"You can't keep this up. You're going to combust" - wise words spoken by my husband today, when I relayed the latest to him.
Today I reached out to Dr. G, the only molar pregnancy expert in the U.S. to get his thoughts on protocol for me. I was informed that I would only really be out of the woods after a 10-week ultrasound to rule out another partial molar pregnancy. Uh, ok.
Then I (finally) spoke with Dr. H, my OB. She requested that I get an ultrasound this week solely to rule out the possibility of an ectopic pregnancy. "Your HCG is strong and your progesterone is as well. All I want to see is that there is a gestational sac in your uterus, a radiologist won't necessarily find a fetus in there so early."
"But Dr. H," I said, "didn't my HCG level raise your eyebrows? It's awfully high."
"My eyebrows stayed in place," she responded. "Your numbers weren't the highest I have seen, there's a very wide range for HCG, it can be all over the map."
Huhm.
So today I gave more blood, and tomorrow husband and I will be together at an ultrasound - for the first time since Niblet's discovery at 10 weeks. I have been going to these alone for many moons, and it is without any hyperbole at all that I say the trans-vaginal ultrasound is a terrifying and traumatizing experience for me. I haven't had a good one in years.
But back to the title of this post.... I see that Husband is right. There is absolutely NOTHING I can do if this pregnancy is a recurrence of a partial mole or some other rare freak of nature. And it's not like I would be smiling all easy-peasy at the 10 week mark anyways. Hell, if I make it past that, the pregnancy will continue to be a white-knuckle experience. There's no getting around it.

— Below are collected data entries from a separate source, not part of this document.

(* ===== verification/SimplexFacts.v ===== *)
(** * The feasible tree, and what the choice of ranker promises

    Growing the tree of tight edges ends, and leaves every edge of the tree
    with no slack: moving the whole tree does not change the slack inside it,
    and makes the edge that was chosen tight.  [assign_ranks] by longest paths
    is feasible from rank zero on graphs without shortcuts; with a shortcut no
    method is. *)
From stdpp Require Import strings gmap relations.
From S2P Require Import Prelude F64 SortBy DagreGraph DagreGraphFacts FasDfs FasGreedy Acyclic AcyclicFacts CrossCount Rank RankFacts RankFeasible NetworkSimplex.

Section tight.
#[local] Set Default Proof Using "All".
Context `{MO : MapOrder, SO : SetOrder}.

(** ** Slack *)

Lemma slack_some g v w s : slack g v w = Some s → ∃ a b, node_rank g v = Some a ∧ node_rank g w = Some b ∧
  s = i32_wrap (b - a - match edge g v w with Some l => e_minlen l | None => 1 end).
Proof.
  unfold slack. destruct (node_rank g v) as [a|]; cbn; [|done]. destruct (node_rank g w) as [b|]; cbn; [|done].
  intros [= <-]. exists a, b. split_and!; [done..|]. apply eqm_wrap. by rewrite wrap_eqm.
Qed.
Lemma slack_ranked g v w a b : node_rank g v = Some a → node_rank g w = Some b →
  slack g v w = Some (i32_wrap (b - a - match edge g v w with Some l => e_minlen l | None => 1 end)).
Proof.
  intros Ha Hb. destruct (slack g v w) as [s|] eqn:E; [|unfold slack in E; by rewrite Ha, Hb in E].
  destruct (slack_some g v w s E) as (a' & b' & ? & ? & ->). by simplify_eq.
Qed.
Lemma edge_reranked g g' v w : reranked g g' → edge g' v w = edge g v w.
Proof. intros R. unfold edge, edges, edge_by_key. by rewrite (rr_edges _ _ R). Qed.

(** ** Moving the tree *)

Lemma shift_tree_spec d (X : gset string) g :
  reranked g (shift_tree d X g) ∧
  ∀ x r, node_rank g x = Some r →
    ∃ r', node_rank (shift_tree d X g) x = Some r' ∧ eqm r' (if decide (x ∈ X) then r + d else r).
Proof.
  unfold shift_tree. destruct (Z.eqb_spec d 0) as [->|Hne].
  { split; [apply reranked_refl|]. intros x r Hr. exists r. split; [done|]. destruct (decide _); [|done]. by rewrite Z.add_0_r. }
  assert (Hnd : NoDup (set_order X)) by (rewrite set_order_perm; apply NoDup_elements).
  destruct (shift_all d (set_order X) g Hnd) as [R Hx]. split; [done|]. intros x r Hr. rewrite Hx, Hr.
  assert (Hin : x ∈ set_order X ↔ x ∈ X) by (rewrite set_order_perm; apply elem_of_elements).
  destruct (decide (x ∈ set_order X)) as [Hi|Hi]; rewrite Hin in Hi.
  - eexists. split; [done|]. rewrite decide_True by done. apply wrap_eqm.
  - exists r. split; [done|]. by rewrite decide_False.
Qed.

(** Between two nodes of the tree the slack stays. *)
Lemma shift_inside d X g v w s : v ∈ X → w ∈ X → slack g v w = Some s → slack (shift_tree d X g) v w = Some s.
Proof.
  intros Hv Hw E. destruct (slack_some g v w s E) as (a & b & Ha & Hb & ->).
  destruct (shift_tree_spec d X g) as [R Hx].
  destruct (Hx v a Ha) as (a' & Ea & Ma). destruct (Hx w b Hb) as (b' & Eb & Mb).
  rewrite decide_True in Ma by done. rewrite decide_True in Mb by done.
  rewrite (slack_ranked _ v w a' b' Ea Eb), (edge_reranked _ _ v w R). f_equal. apply eqm_wrap.
  rewrite Mb, Ma. by replace (b + d - (a + d)) with (b - a) by lia.
Qed.
(** An edge out of the tree, or into it, becomes tight. *)
Lemma shift_across X g v w s : slack g v w = Some s → (v ∈ X ↔ w ∉ X) →
  slack (shift_tree (if decide (v ∈ X) then s else i32_wrap (- s)) X g) v w = Some 0.
Proof.
  intros E Hx. destruct (slack_some g v w s E) as (a & b & Ha & Hb & Es).
  set (ml := match edge g v w with Some l => e_minlen l | None => 1 end) in *.
  set (d := if decide (v ∈ X) then s else i32_wrap (- s)).
  destruct (shift_tree_spec d X g) as [R Hs].
  destruct (Hs v a Ha) as (a' & Ea & Ma). destruct (Hs w b Hb) as (b' & Eb & Mb).
  rewrite (slack_ranked _ v w a' b' Ea Eb), (edge_reranked _ _ v w R). fold ml. f_equal.
  change 0 with (i32_wrap 0). apply eqm_wrap.
  assert (Ms : eqm s (b - a - ml)) by (rewrite Es; apply wrap_eqm).
  unfold d in Ma, Mb. destruct (decide (v ∈ X)) as [Hv|Hv].
  - rewrite decide_False in Mb by tauto. rewrite Mb, Ma, Ms.
    by replace (b - (a + (b - a - ml)) - ml) with 0 by lia.
  - rewrite decide_True in Mb by (destruct (decide (w ∈ X)); tauto). rewrite Mb, Ma, wrap_eqm.
    rewrite <- (Z.sub_0_l s), Ms. by replace (b + (0 - (b - a - ml)) - a - ml) with 0 by lia.
Qed.

(** ** Growing the tree *)

(** Two nodes with an edge of the tree between them. *)
Definition tree_adj (t : SpanningTree) (v w : string) : Prop := is_Some (t_edges t !! (v, w)).
(** An edge of the graph between two nodes, with no slack. *)
Definition tight_between (g0 g : DagreGraph) (v w : string) : Prop :=
  ∃ k, is_Some (g_edges g0 !! k) ∧ slack g (key_v k) (key_w k) = Some 0 ∧
    ((key_v k = v ∧ key_w k = w) ∨ (key_v k = w ∧ key_w k = v)).

(** The tree begins with the simple nodes, and without edges. *)
Lemma tree_init l : 
  let t := fold_with (λ v, tree_set_node v TreeNode_default) l SpanningTree_new in
  t_edges t = ∅ ∧ dom (t_nodes t) =@{gset string} list_to_set l.
Proof.
  cbn zeta.
  assert (H : ∀ l t, t_edges (fold_with (λ v, tree_set_node v TreeNode_default) l t) = t_edges t ∧
    dom (t_nodes (fold_with (λ v, tree_set_node v TreeNode_default) l t)) =@{gset string} list_to_set l ∪ dom (t_nodes t)).
  { clear l. induction l as [|v l IH]; intros t; cbn [fold_with list_to_set]; [split; [done|set_solver]|].
    destruct (IH (tree_set_node v TreeNode_default t)) as [-> ->]. split; [done|]. cbn. rewrite dom_insert_L. set_solver. }
  destruct (H l SpanningTree_new) as [-> ->]. split; [done|]. cbn. rewrite dom_empty_L. set_solver.
Qed.
Section grow.
Context (g0 : DagreGraph) (W : wf g0) (C : gset string) (root : string) (M : gmap string TreeNode).
Let N : gset string := dom (g_nodes g0).

(** A tree of tight edges with the nodes [X], all of which its root is joined
    with; every edge is stored in both directions. *)
Record tree_tight (g : DagreGraph) (t : SpanningTree) (X : gset string) : Prop := {
  tt_edge v w : tree_adj t v w → v ∈ X ∧ w ∈ X ∧ tight_between g0 g v w;
  tt_sym v w : tree_adj t v w → tree_adj t w v;
  tt_reach x : x ∈ X → rtc (tree_adj t) root x;
  tt_size : size (t_edges t) = (2 * pred (size X))%nat;
  tt_rooted : root ∈ X;
  tt_nodes : t_nodes t = M ∧ t_root t = Some root
}.
Definition other_end (v : string) (k : EdgeKey) : string := if bool_decide (key_v k = v) then key_w k else key_v k.
(** A processed node has no tight edge out of the tree left. *)
Definition done_with (g : DagreGraph) (X : gset string) (v : string) (k : EdgeKey) : Prop :=
  other_end v k ∈ C ∨ other_end v k ∈ X ∨ slack g (key_v k) (key_w k) ≠ Some 0.
Definition incident (v : string) : list EdgeKey := in_edges g0 v ++ out_edges g0 v.

Lemma incident_edge v k : k ∈ incident v → is_Some (g_edges g0 !! k) ∧ (key_v k = v ∨ key_w k = v).
Proof. intros [[? ?]%(wf_in g0 W)|[? ?]%(wf_out g0 W)]%elem_of_app; tauto. Qed.
Lemma other_end_cases v k : k ∈ incident v →
  (key_v k = v ∧ key_w k = other_end v k) ∨ (key_w k = v ∧ key_v k = other_end v k).
Proof.
  intros [_ H]%incident_edge. unfold other_end. destruct (decide (key_v k = v)) as [E|E].
  - left. split; [done|]. by rewrite bool_decide_eq_true_2.
  - right. rewrite bool_decide_eq_false_2 by done. naive_solver.
Qed.

Record grow_inv (g : DagreGraph) (t : SpanningTree) (X : gset string) (stack : list string) : Prop := {
  gr_tight : tree_tight g t X;
  gr_nodes : X ⊆ N;
  gr_simple x : x ∈ X → x ∉ C;
  gr_stack x : x ∈ stack → x ∈ X;
  gr_done v k : v ∈ X → v ∉ stack → k ∈ incident v → done_with g X v k
}.
(** While the edges of [v] are walked, of which [pre] have been. *)
Record walk_inv (g : DagreGraph) (v : string) (X0 : gset string) (pre : list EdgeKey)
    (t : SpanningTree) (X : gset string) (stack : list string) : Prop := {
  wk_tight : tree_tight g t X;
  wk_nodes : X ⊆ N;
  wk_simple x : x ∈ X → x ∉ C;
  wk_stack x : x ∈ stack → x ∈ X;
  wk_mono : X0 ⊆ X;
  wk_v : v ∈ X;
  wk_done u k : u ∈ X → u ∉ stack → u ≠ v → k ∈ incident u → done_with g X u k;
  wk_pre k : k ∈ pre → done_with g X v k
}.

Lemma done_mono g X X' v k : X ⊆ X' → done_with g X v k → done_with g X' v k.
Proof. unfold done_with. set_solver. Qed.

On my drive home today from Quest Diagnostics, I put in my zumba playlist. Amazing how a little ass-shaking music took me out of my head. I have to find a way to recreate the happy place I found on my beach vacation, despite neither having any more vacation nor beach. Maybe I need to order a pregnancy yoga DVD now. Maybe I need to get a massage, or sit in a lavender bath and pretend I am in a spa. But I have to do something other than peruse the internet for horror stories, because fuck, if I feel this anxious at only 5 weeks, I honestly won't make it to 10 with a shred of sanity.